Age, sex, BMI, smoking status, hypertension, diabetes, family history and cholesterol levels are the heavy hitters of risk assessment for coronary heart disease (CHD). All are firmly embedded in the minds of clinicians seeing patients age 40 and older. Whether or not we use formal scoring systems, like the Framingham risk score, a sort of mental calculus goes on involving these parameters when we consider prevention and treatment options for cardiovascular disease.
Combined, these risk factors explain a considerable amount of population risk, while in isolation each is only a weak predictor of risk. At the individual patient level, risk prediction is a tricky business. We all have the patient with the lifestyle of a saint that is a vasculopath at age 45 and the sinner that visits our clinic once a year at age 80.
Recently, additional biomarkers like homocysteine levels and C-reactive protein (CRP) have been put forth to improve individual risk prediction. The debut of each new risk marker has been met with considerable controversy and years of scientific wrangling can follow in the attempt to come up with a clear picture of the value each adds to clinical care. The current debate around the value of CRP for CHD risk assessment could be considered a warm-up for things to come.
Genome-wide association studies have identified at least 22 new genetic markers for CHD risk. These newly identified CHD markers provide novel insights on pathways and mechanisms for cardiovascular disease pathogenesis and will prove invaluable over the long haul in developing new approaches to prevention and treatment (Think “the next statin”). Many of these associations are related to lipid profiles and other known (and already measurable) risk factors. Ultimately, some may prove useful in clinical care, since a person's DNA sequence isn't much affected by transient factors like diet or the presence of a cold.

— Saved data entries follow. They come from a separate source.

(** An upper bound more than one below the lower bound gives a negative
    count: [reserve] throws, the call does not return, and neither the
    unlock nor the release of the payload is reached. *)
Theorem GetVectorOfStrings_negative_count (this : WmiResultItem) (name : string)
        (out : list string) (obj : IWbemClassObject) (v : VARIANT) :
  result_ this = Some obj ->
  Get obj (stringToWstring name) = (S_OK, v) ->
  vt v = Z.lor VT_BSTR VT_ARRAY ->
  -2147483648
    <= SafeArrayGetUBound (parray v) - SafeArrayGetLBound (parray v) + 1 < 0 ->
  run (GetVectorOfStrings this name out)
  = ([Ev_Get S_OK; Ev_SafeArrayAccessData], LengthError).
Proof.
  intros Hobj Hget Htag Hneg.
  enter_getter Hobj. rewrite Hget. cbn [fst snd].
  rewrite Htag, !Z.eqb_refl. cbn [negb].
  rewrite (signed_32_negative _ Hneg).
  destruct (Z.ltb_spec
              (SafeArrayGetUBound (parray v) - SafeArrayGetLBound (parray v) + 1) 0)
    as [_ | Hge]; [reflexivity | lia].
Qed.

End ArrayLock.

(** ** PrintType *)

Section Printing.
Context {E : Externals}.

(** PrintType makes one lookup and one call of [VariantClear] whatever the
    lookup answers.  After a failed lookup it writes the failure line to
    the error stream and nothing else; after a successful one it writes
    nothing to the error stream. *)
Theorem PrintType_paths (this : WmiResultItem) (name : string) (con : Console)
        (obj : IWbemClassObject) :
  result_ this = Some obj ->
  let hr := fst (Get obj (stringToWstring name)) in
  exists con',
    run (PrintType this name con)
    = ([Ev_Get hr; Ev_VariantClear], Returned con') /\
    (hr <> S_OK ->
     con' = to_cerr [P_str "Failed: "; P_str name; P_str nl] con) /\
    (hr = S_OK -> cerr con' = cerr con).
Proof.
  intros Hobj. cbv zeta.
  unfold PrintType, call_Get, VariantClear. unfold_monad. rewrite Hobj.
  cbv beta iota zeta.
  destruct (Get obj (stringToWstring name)) as [hr v]. cbn [fst snd app].
  eexists. split; [reflexivity |]. split; intro Hhr.
  - now rewrite (eqb_S_OK_false _ Hhr).
  - rewrite Hhr. cbn [Z.eqb S_OK negb].
    destruct (vt v =? VT_I4); [reflexivity |].
    destruct (vt v =? VT_BSTR); reflexivity.
Qed.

More intriguingly, at least some of the genetic markers seem to be independent of all currently measurable clinical markers of cardiovascular disease risk. The hot (and commercially available) current markers are those near chromosome 9p21. The presence of risk variants at this loci increase individual risk for CHD by about 1.3-fold over the average individual, and protective variants exist in the population that diminish risk for those lucky winners of the genetic lottery. Immediately the question arises: Can these newly identified genetic risk markers for coronary heart disease be employed to improve disease risk prediction and health outcomes?
Answering this question for one marker is tough, and answering it for 22 (and maybe dozens to follow) will require a rethinking of how we address the question. The key point for the future is to keep your eye on the ball. We are considering using new risk markers in clinical medicine to improve health outcomes, not to refine current models for predicting risk. The process of sorting out the usefulness of these markers is occurring in the context of a health care system where cost-consciousness is mandatory, and cost savings would be a huge benefit.

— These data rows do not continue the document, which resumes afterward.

Lemma createTable_success_witness :
  HostOk (H := host64) /\ maxTableElems (Host := host64) <= 2 ^ 32
  /\ 0 <= IR.min (IR.size (funcrefTable 2 4)) < 2 ^ 64
  /\ isObject (H := host64) objA /\ objA <> getUninitializedElement (H := host64)
  /\ createTable (H := host64) [] (funcrefTable 2 4) objA None 0
     = Some (Some table24, [table24])
  /\ (type table24 = funcrefTable 2 4 /\ id table24 = 0
      /\ 0 <> UINTPTR_MAX (H := host64)
      /\ [table24] = [] ++ [table24]
      /\ numElements table24 = IR.min (IR.size (funcrefTable 2 4))
      /\ (IR.min (IR.size (funcrefTable 2 4)) <> 0 ->
          IR.min (IR.size (funcrefTable 2 4)) <= IR.max (IR.size (funcrefTable 2 4)))
      /\ (forall i, 0 <= i < numElements table24 ->
            getTableElement (H := host64) table24 i = Ok objA)
      /\ (forall i, numElements table24 <= i ->
            getTableElement (H := host64) table24 i = Throw outOfBoundsTableAccess)).
Proof.
  assert (Himpl : maxTableElems (Host := host64) <= 2 ^ 32) by (vm_compute; discriminate).
  assert (Hmin : 0 <= IR.min (IR.size (funcrefTable 2 4)) < 2 ^ 64)
    by (vm_compute; intuition discriminate).
  assert (Hobj : isObject (H := host64) objA)
    by (unfold isObject; vm_compute; intuition discriminate).
  assert (Hnu : objA <> getUninitializedElement (H := host64))
    by (vm_compute; discriminate).
  assert (Hc : createTable (H := host64) [] (funcrefTable 2 4) objA None 0
               = Some (Some table24, [table24])) by (vm_compute; reflexivity).
  split; [exact host64_ok|]. split; [exact Himpl|]. split; [exact Hmin|].
  split; [exact Hobj|]. split; [exact Hnu|]. split; [exact Hc|].
  exact (createTable_success (H := host64) [] [table24] (funcrefTable 2 4) objA None 0
           table24 host64_ok Himpl Hmin Hobj Hnu Hc).
Defined.

Lemma copyElements_inside (count : nat) (first : Z) (table newTable : Table) (j : Z) :
  first <= j < first + Z.of_nat count ->
  load (copyElements count first table newTable) j = load table j.
Proof.
  revert first newTable. induction count as [|count IH]; intros first newTable Hj; simpl.
  - lia.
  - destruct (Z.eq_dec j first) as [->|Hne].
    + destruct (copyElements_fields count (first + 1) table
                  (store newTable first (load table first))) as (_ & _ & Hl).
      rewrite Hl by lia. apply load_store_eq.
    + apply IH. lia.
Qed.

Lemma copyElements_type (count : nat) (first : Z) (table newTable : Table) :
  type (copyElements count first table newTable) = type newTable.
Proof.
  revert first newTable. induction count as [|count IH]; intros first newTable; simpl.
  - reflexivity.
  - now rewrite IH.
Qed.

It may turn out that adding markers to existing risk models makes little sense unless the additions dramatically improve risk discrimination. Consider a recent area under the curve (AUC) analysis of the potential for improved risk prediction for CHD. Adding 22 genetic cardiovascular risk markers to the traditional risk factors of age, sex, and BMI changes the AUC from 63% to 66%. While this small change is certainly significant, it is just as certainly not transformative for the individual patient. An additive, incremental approach to CHD risk assessment could conceivably drive up health care costs with little return on the investment.
Transformation will be best achieved through the discovery of additional genetic contributors to risk and a re-thinking the traditional way we use the information at hand to care for individual patients and populations. For example, under current practice it seems likely that those identified as having increased risk by virtue of these genetic markers at 9p21 might be subject to more intense management. Using the information this way may improve health outcomes and is a hypothesis that should be tested. A plausible alternative hypothesis is that health benefits and cost savings might be achieved if those shown to be at reduced risk had less aggressive management with expensive drugs and lab tests.
Most scientists and clinicians concur that it is too early to recommend the use of the new cohort of CHD risk markers in routine care. (See the Jan. 20 issue of Annals of Internal Medicine.) However, the story of CHD risk evaluation is rapidly evolving, and you can expect that future guidelines for care will incorporate at least some elements of genetic risk assessment. The big question is whether the new guidelines will transform or simply tweak cardiovascular health care.